For each of two different configurations with cuff heights of 2.5 mm and 3.0 mm shown in Fig. 16.9, three different controllers were tried with different combinations of contacts selected. The average RMS errors for sinusoidal reference trajectories between 0.5 Hz and 1.0 Hz with random amplitudes and random phase difference between ankle and subtalar joint angles were 1.6 ± 1.1° for ankle joint and 1.6 ± 0.7° for subtalar joint, which are less than 5% of the maximum range of the motion. In order to show the robustness of the controller, the maximum strength of each muscle was randomly decreased up to 50%. For filtered random reference trajectories, the average RMS errors were 1.6 ± 0.5° for ankle and 1.4 ± 0.3° for subtalar joint, which are only a little increased from the simulation without muscle fatigue (1.4 ± 1.1°, 1.2 ± 0.3°). In addition, a time varying external force was applied to the foot with the maximum strength of 25 N to show the robustness of the controller against external disturbance. The output error for sinusoidal reference signals increased to 2.1 ± 1.2° and 1.7 ± 0.7° from 1.6 ± 1.1° and 1.6 ± 0.7° for ankle and subtalar joint angle, respectively. However, even with the time varying external disturbance, the average output angle errors were within 5% of the maximum range of motion. These results show that a motion controller using a FINE could be built without analytical modeling.

Fig. 16.9
figure 00169

Each fascicle in the sciatic nerve is modeled as a regular dodecagon. The fascicles are mapped to the muscles as follows: 1,2,3: Sol, 4,5: MG, 6: LG, 14,15: TP, 16: FHL, 17: FDL, 21: EHL, 22: EDL, 23: TA, 24: PT, 25: PB, 26: PL. (a) Realignment of fascicles with a FINE of 2.5 mm height. (b) Realignment of fascicles with a FINE of 3.0 mm height

4 Conclusions

Significant research in the design of effective and functional interfaces has been carried in the last few years with the central nervous system interfaces known as brain machine interfaces (BMI) leading the way particularly in the clinical area. However, progress has also been made in interfacing with the peripheral nervous system. Several electrode designs either penetrating the fascicles or external to the nerve (cuff) have been proposed, each with their advantages and disadvantages and it is not clear at this time which design will be most successful.
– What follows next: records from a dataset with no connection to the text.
(* ===== verification/ProtoMessage.v ===== *)
(** * Writing messages: Message over ScatteredStreamWriter

    Models [src/protozero/message.cc] and its header, and
    [src/protozero/scattered_stream_writer.cc] and its header: append-only
    messages, nested in a stack, written to a stream that is scattered over
    memory regions which a delegate hands out, with the size of a nested message
    backfilled when the message ends.

    Memory is a list of regions (a heap slice, a chunk of shared memory, a patch
    entry); a pointer is a region and an offset. The messages of a root message
    are a stack with the root first: the message at depth [d + 1] is the
    [nested_message_] of the one at depth [d]. Everything is state of one
    [World], because [GetNewBuffer] of a delegate may look at and change the
    writer and the messages. [None] is a failed [DCHECK], an [assert] or an
    access outside a region. *)

From S2P Require Import Prelude ProtoUtils ProtoDecoder.

(** ** State *)

Notation Ptr := (nat * Z)%type (only parsing).

Inductive MessageState := kNotFinalized | kFinalized | kFinalizedWithCompaction.
#[export] Instance MessageState_eq_dec : EqDecision MessageState.
Proof. solve_decision. Defined.

Record Message := mkMessage { msg_size : Z; size_field_ : option Ptr; message_state_ : MessageState }.

(** [Message::Reset]. *)
Definition fresh_message (size_field : option Ptr) : Message := mkMessage 0 size_field kNotFinalized.

Definition is_finalized (m : Message) : bool := negb (bool_decide (message_state_ m = kNotFinalized)).

(** A [ContiguousMemoryRange]: a region and two offsets in it. *)
Record Range := mkRange { rg_region : nat; rg_begin : Z; rg_end : Z }.

(** [ScatteredStreamWriter]; the null range has no region. *)
Record Writer := mkWriter {
  cur_region : option nat; cur_begin : Z; cur_end : Z; write_ptr_ : Z; written_previously_ : Z }.

Definition null_writer : Writer := mkWriter None 0 0 0 0.

Record World (D : Type) := mkWorld { w_mem : list (list Z); w_wr : Writer; w_msgs : list Message; w_dlg : D }.
Arguments mkWorld {D}. Arguments w_mem {D}. Arguments w_wr {D}. Arguments w_msgs {D}. Arguments w_dlg {D}.

Section Updates.
Context {D : Type}.
Definition set_mem (w : World D) mem := mkWorld mem (w_wr w) (w_msgs w) (w_dlg w).
Definition set_wr (w : World D) wr := mkWorld (w_mem w) wr (w_msgs w) (w_dlg w).
Definition set_msgs (w : World D) msgs := mkWorld (w_mem w) (w_wr w) msgs (w_dlg w).
Definition set_ptr (w : World D) (ptr : Z) :=
  set_wr w (mkWriter (cur_region (w_wr w)) (cur_begin (w_wr w)) (cur_end (w_wr w)) ptr (written_previously_ (w_wr w))).
End Updates.

Definition region_write (mem : list (list Z)) (r : nat) (off : Z) (data : list Z) : option (list (list Z)) :=
  b ← mem !! r;
  if 0 <=? off then b ← mem_write b (Z.to_nat off) data; Some (<[r := b]> mem) else None.

Definition region_read (mem : list (list Z)) (r : nat) (off : Z) (n : nat) : option (list Z) :=
  b ← mem !! r;
  if 0 <=? off then mem_read b (Z.to_nat off) n else None.

(** ** Delegate *)

(** [Delegate::GetNewBuffer]. *)
Class Delegate (D : Type) := GetNewBuffer : World D -> option (World D * Range).

(** ** ScatteredStreamWriter *)

Section Stream.
Context `{Delegate D}.
Implicit Types w : World D.

Definition bytes_available w : Z := cur_end (w_wr w) - write_ptr_ (w_wr w).

(** [Reset] to a range; the null range has its own definition. *)
Definition Reset_range w (range : Range) : option (World D) :=
  let wr := w_wr w in
  if rg_begin range <? rg_end range then
    Some (set_wr w (mkWriter (Some (rg_region range)) (rg_begin range) (rg_end range) (rg_begin range)
                      (u64 (written_previously_ wr + (write_ptr_ wr - cur_begin wr)))))
  else None.

Definition Reset_null w : World D :=
  let wr := w_wr w in
  set_wr w (mkWriter None 0 0 0 (u64 (written_previously_ wr + (write_ptr_ wr - cur_begin wr)))).

Definition Extend w : option (World D) :=
  '(w, range) ← GetNewBuffer w;
  Reset_range w range.

Definition WriteBytesUnsafe w (src : list Z) : option (World D) :=
  let wr := w_wr w in
  let end_ := write_ptr_ wr + Z.of_nat (length src) in
  if end_ <=? cur_end wr then
    match cur_region wr with
    | Some r =>
        mem ← region_write (w_mem w) r (write_ptr_ wr) src;
        Some (set_ptr (set_mem w mem) end_)
    | None => if decide (src = []) then Some w else None
    end
  else None.

(** Every round writes at least one octet, so the size bounds the loop. *)
Fixpoint WriteBytesSlowPath_loop (fuel : nat) w (src : list Z) : option (World D) :=
  match src with
  | [] => Some w
  | _ :: _ =>
      match fuel with
      | O => None
      | S fuel =>
          w ← (if cur_end (w_wr w) <=? write_ptr_ (w_wr w) then Extend w else Some w);
          let burst_size := Z.to_nat (Z.min (bytes_available w) (Z.of_nat (length src))) in
          w ← WriteBytesUnsafe w (take burst_size src);
          WriteBytesSlowPath_loop fuel w (drop burst_size src)
      end
  end.
Lemma flat_locs_app reqs reqs' : flat (reqs ++ reqs') = flat reqs ++ flat reqs'.
Proof. unfold flat. by rewrite fmap_app, concat_app. Qed.

Lemma flat_add_patch wid reqs p octets : flat (add_patch wid reqs p octets) = flat reqs ++ [(pt_chunk_id p, pt_offset p, octets)].
Proof.
  unfold add_patch. destruct (last reqs) as [r|] eqn:El.
  - apply last_Some in El as [l ->]. rewrite removelast_last. destruct (Z.eqb_spec (tp_chunk_id r) (pt_chunk_id p)) as [E|E].
    + rewrite !flat_locs_app, <- app_assoc. f_equal. unfold flat. cbn. rewrite !app_nil_r. unfold req_entries. cbn. rewrite fmap_app. cbn. by rewrite E.
    + rewrite flat_locs_app. done.
  - by apply last_None in El as ->.
Qed.

Lemma flat_mark_more reqs l : flat (mark_more reqs l) = flat reqs.
Proof.
  unfold mark_more. destruct (last reqs) as [r|] eqn:El; [|done]. destruct l as [|p l]; [done|].
  destruct (_ =? _); [|done]. apply last_Some in El as [l' ->]. rewrite removelast_last, !flat_locs_app. done.
Qed.

Definition patch_region (mem : list (list Z)) (g : Detour) : Prop := exists b, mem !! dt_region g = Some b /\ length b = 4%nat.

Lemma is_patched_read mem g : patch_region mem g ->
  exists b x, mem !! dt_region g = Some b /\ read1 mem (dt_region g, 0) = Some x /\ is_patched mem g.1 = Some (negb (bool_decide (x = 0))) /\
    region_read mem (dt_region g) 0 4 = Some b.
Proof.
  intros (b & Hb & Hl). destruct b as [|x b]; [done|]. exists (x :: b), x. split; [done|].
  split; [unfold read1; cbn; by rewrite Hb|]. split.
  - unfold is_patched. fold (dt_region g). rewrite (region_read_Some _ _ _ _ (x :: b)) by (solve [done | cbn in *; lia]). cbn [mbind option_bind].
    do 2 f_equal. cbn. destruct (decide (x = 0)) as [->|Hx]; [done|]. rewrite !bool_decide_eq_false_2; [done|done|]. by intros [= ?].
  - rewrite (region_read_Some _ _ _ _ (x :: b)) by (solve [done | cbn in *; lia]). change (Z.to_nat 0) with 0%nat. cbn [drop].
    by rewrite take_ge by (rewrite Hl; lia).
Qed.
In this chapter, we have concentrated on the results obtained with the flat cuff electrode design (FINE) and for this type of electrode, several conclusions can be made:

  • The flat interface nerve electrode presents a unique opportunity to place a large number of electrodes on the circumference of a nerve safely.
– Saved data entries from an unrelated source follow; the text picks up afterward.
Lemma handed_alloc mem moved patches S fss x :
  handed mem moved patches S fss -> handed (mem ++ [x]) moved patches S fss.
Proof.
  intros Hh. apply (handed_mem mem); [done|]. intros r Hr. apply lookup_app_l. destruct Hr as [Hr|Hr].
  - eapply moved_region_lt; [exact (hd_chunks _ _ _ _ _ Hh)|done].
  - apply list_elem_of_fmap in Hr as (g & -> & Hg). apply list_elem_of_fmap in Hg as (s & -> & Hs).
    pose proof (hd_sent _ _ _ _ _ Hh) as Ho. rewrite Forall_forall in Ho. destruct (Ho s Hs) as [Hm _]. by eapply lookup_lt_Some.
Qed.

Lemma handed_fresh mem moved patches S fss :
  handed mem moved patches S fss -> length mem ∉ moved_regions moved /\ length mem ∉ dt_region <$> S.*1.
Proof.
  intros Hh. split; intros Hr.
  - pose proof (moved_region_lt _ _ _ _ _ (hd_chunks _ _ _ _ _ Hh) Hr). lia.
  - apply list_elem_of_fmap in Hr as (g & E & Hg). apply list_elem_of_fmap in Hg as (s & -> & Hs).
    pose proof (hd_sent _ _ _ _ _ Hh) as Ho. rewrite Forall_forall in Ho. destruct (Ho s Hs) as [Hm _]. apply lookup_lt_Some in Hm. lia.
Qed.

Lemma filling_alloc mem wr id moved S c fs bytes x :
  filling mem wr id moved S c fs bytes -> filling (mem ++ [x]) wr id moved S c fs bytes.
Proof.
  intros [? (b & Hb & Hb') ? ? ? ? ?]. split; try done. exists b. split; [by apply lookup_app_l_Some|done].
Qed.

(** A new chunk outside of a packet. *)
Lemma extend_idle w id first packets :
  supplied -> idle id first packets w -> fragmenting_packet_ (w_dlg w) = false ->
  exists w', Extend w = Some w' /\ room id first packets w'.
Proof.
  intros Hsup (reached & inflated & cur & moved & S & fss & Hb & Hcur) Hnf.
  pose proof Hb as [(start & fragm & requests & patched & Hd & Hh) _ Hm].
  rewrite Hd in Hnf. cbn in Hnf. subst fragm. destruct (Hsup requests) as (octets & Hans & Hoct).
  set (k := length (w_mem w)). destruct (handed_fresh _ _ _ _ _ Hh) as [Hk1 Hk2]. fold k in Hk1, Hk2.
  set (nid := u32 (Z.of_nat (length moved + length (option_list cur)))) in *.
  set (new := mkChunk k (Z.of_nat (length octets)) id nid 0 0).
  set (w1 := set_mem (set_arbiter w (Datatypes.S requests) moved patched) (w_mem w ++ [octets])).
  assert (HN : GetNewChunk w id nid 0 0 = (w1, Some new)).
  { unfold GetNewChunk. rewrite Hd. cbn [chunk_requests chunks_to_move chunks_to_patch]. by rewrite Hans. }
  assert (Hb1 : base w1 id first reached inflated cur moved S [] fss).
  { split; [|split; constructor|done]. exists start, false, (Datatypes.S requests), patched. split; [cbn; by rewrite Hd|].
    cbn [w1 set_mem w_mem]. by apply handed_alloc. }
  assert (Hk : w_mem w1 !! k = Some octets) by (cbn; by apply list_lookup_middle).
  (* the old chunk goes *)
  assert (Hret : exists w2 moved' fss' reached', (if bool_decide (is_Some (cur_chunk_ (w_dlg w1))) then ReturnCompletedChunk w1 else Some w1) = Some w2 /\
    base w2 id first reached' false None moved' S [] fss' /\ yields moved' fss' [] packets /\ w_mem w2 !! k = Some octets /\
    k ∉ moved_regions moved' /\ fragmenting_packet_ (w_dlg w2) = false /\ u32 (Z.of_nat (length moved')) = nid).
  { destruct cur as [c|].
    - destruct Hcur as (fs & bytes & Hf & -> & Hav & Hcnt & Hne & _ & _ & Hy).
      rewrite bool_decide_eq_true_2 by (cbn; rewrite Hd; done).
      assert (Hlt : (ck_region c < k)%nat) by (destruct (fi_mem _ _ _ _ _ _ _ _ Hf) as (b & Hbm & _); by eapply lookup_lt_Some).
      destruct (return_chunk w1 id first reached true c moved S [] fss fs bytes packets Hb1) as (w2 & moved' & fss' & Hr & Hb2 & Hy2 & _ & Hfr & Hkeep & Hmr);
        [by apply filling_alloc|done|done|done|].
      exists w2, moved', fss', reached. split; [exact Hr|]. split_and!; try done.
      + rewrite Hkeep by lia. exact Hk.
      + rewrite Hmr, elem_of_app, list_elem_of_singleton. lia || (intros [?|?]; [done|lia]).
      + rewrite Hfr. cbn. by rewrite Hd.
      + unfold nid. apply (f_equal length) in Hmr. unfold moved_regions in Hmr. rewrite length_app, !length_fmap in Hmr. cbn in *. by rewrite Hmr.
    - destruct Hcur as (_ & -> & Hy). rewrite bool_decide_eq_false_2 by (cbn; rewrite Hd; cbn; by intros [? ?]).
      exists w1, moved, fss, reached. split_and!; try done; [cbn; by rewrite Hd|]. unfold nid. cbn. by rewrite Nat.add_0_r. }
  destruct Hret as (w2 & moved' & fss' & reached' & Hret & Hb2 & Hy2 & Hk' & Hkm & Hfr2 & Hnid).
  pose proof Hb2 as [(start2 & fragm2 & requests2 & patched2 & Hd2 & Hh2) _ Hm2].
  rewrite Hd2 in Hfr2. cbn in Hfr2. subst fragm2.
  assert (HG : GetNewBuffer w = Some (set_fragment (set_chunk (set_next_chunk_id (set_flags w2 false false false false) (u32 (nid + 1))) (Some new)) start2 None,
                                      mkRange k 0 (Z.of_nat (length octets)))).
  { unfold GetNewBuffer, GetNewBuffer_tw. cbn zeta. rewrite Hd. cbn [fragmenting_packet_ drop_packets_ andb id_ next_chunk_id_].
    fold nid. rewrite HN. cbn iota beta. cbn [mbind option_bind]. rewrite Hret. cbn [mbind option_bind]. do 2 f_equal.
    change (cur_fragment_start_ (w_dlg (set_next_chunk_id (set_flags w2 false false false false) (u32 (nid + 1))))) with (cur_fragment_start_ (w_dlg w2)).
    by rewrite Hd2. }
  unfold Extend. rewrite HG. cbn [mbind option_bind]. unfold Reset_range. cbn [rg_begin rg_end rg_region].
  rewrite (proj2 (Z.ltb_lt _ _)) by lia. eexists. split; [done|].
  exists false, false, new, moved', S, fss', [], []. split_and!.
  - split; [|split; constructor|exact Hm2]. exists start2, false, requests2, patched2. split; [|exact Hh2].
    apply tw_ext; cbn; rewrite ?Hd2; try done. cbn. rewrite <- Hnid, u32_succ. f_equal. lia.
  - split; cbn; try done; [by exists octets|lia|constructor].
  - unfold bytes_available. cbn. lia.
  - done.
  - done.
  - exact Hy2.
Qed.

(** ** A packet begins *)

(** What the packet builds on, when [packets] were written before. *)
Definition based (P : Prior) (packets : list (list Z)) : Prop :=
  exists S fss fs bytes b, handed (p_mem P) (p_moved P) (p_sent P) S fss /\
    p_mem P !! home P = Some b /\ Z.of_nat (length b) = ck_size (p_chunk P) /\ take (length bytes) b = bytes /\
    p_start P = Z.of_nat (length bytes) + 4 /\ frags_enc fs bytes /\
    home P ∉ moved_regions (p_moved P) /\ home P ∉ dt_region <$> S.*1 /\
    ck_count (p_chunk P) = Z.of_nat (length fs) + 1 /\ Z.of_nat (length fs) < kMaxPacketsPerChunk /\
    last_continues (p_chunk P) = false /\ (fs = [] -> first_continues (p_chunk P) = false) /\
    yields (p_moved P) fss (tag_fragments (first_continues (p_chunk P)) false fs) packets.

Lemma send_nothing w : patch_list_ (w_dlg w) = [] -> send_if_patched w = Some w.
Proof. intros E. unfold send_if_patched, front_is_patched. by rewrite E. Qed.

Lemma finalize_nothing w : cur_fragment_size_field_ (w_dlg w) = None -> FinalizeFragmentIfRequired w = Some w.
Proof. intros E. unfold FinalizeFragmentIfRequired. by rewrite E. Qed.

(** Everything up to the first field. *)
Definition begin_packet w : option TWorld :=
  w ← send_if_patched w;
  let w := set_msgs w [fresh_message None] in
  '(w, header) ← ReserveBytes w kPacketHeaderSize;
  r ← cur_region (w_wr w);
  let w := set_fragmenting (set_fragment w (Some (r, write_ptr_ (w_wr w))) (Some header)) true in
  if negb (drop_packets_ (w_dlg w)) then
    c ← cur_chunk_ (w_dlg w);
    let c := if cur_chunk_packet_count_inflated_ (w_dlg w) then c else IncrementPacketCount c in
    Some (set_flags (set_chunk w (Some c)) (ck_count c =? kMaxPacketsPerChunk) (drop_packets_ (w_dlg w))
            (retry_new_chunk_after_packet_ (w_dlg w)) false)
  else Some w.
  • Fascicular sources within the cross section of a peripheral can be imaged.

  • Fascicular signals can be recovered selectively using beamforming algorithms as demonstrated both in silico and in vivo animal experiments.

  • The challenge of controlling a neuromuscular skeletal dynamic system with multiple contact nerve electrodes can be met.

  • Separation of the static and dynamic properties of the system to be controlled can reduce the problem of redundancy inherent to most multiple input multiple output systems (MINO) such as the ankle joint.

Taken together these results suggest that it might soon be possible to obtain neural signals from the peripheral nerve and provide amputees with a neurotechnology-based solution for the voluntary control of an artificial limb. Moreover, the combination of the neural recording and neural control presented above would also provide a closed loop neural control of neural function.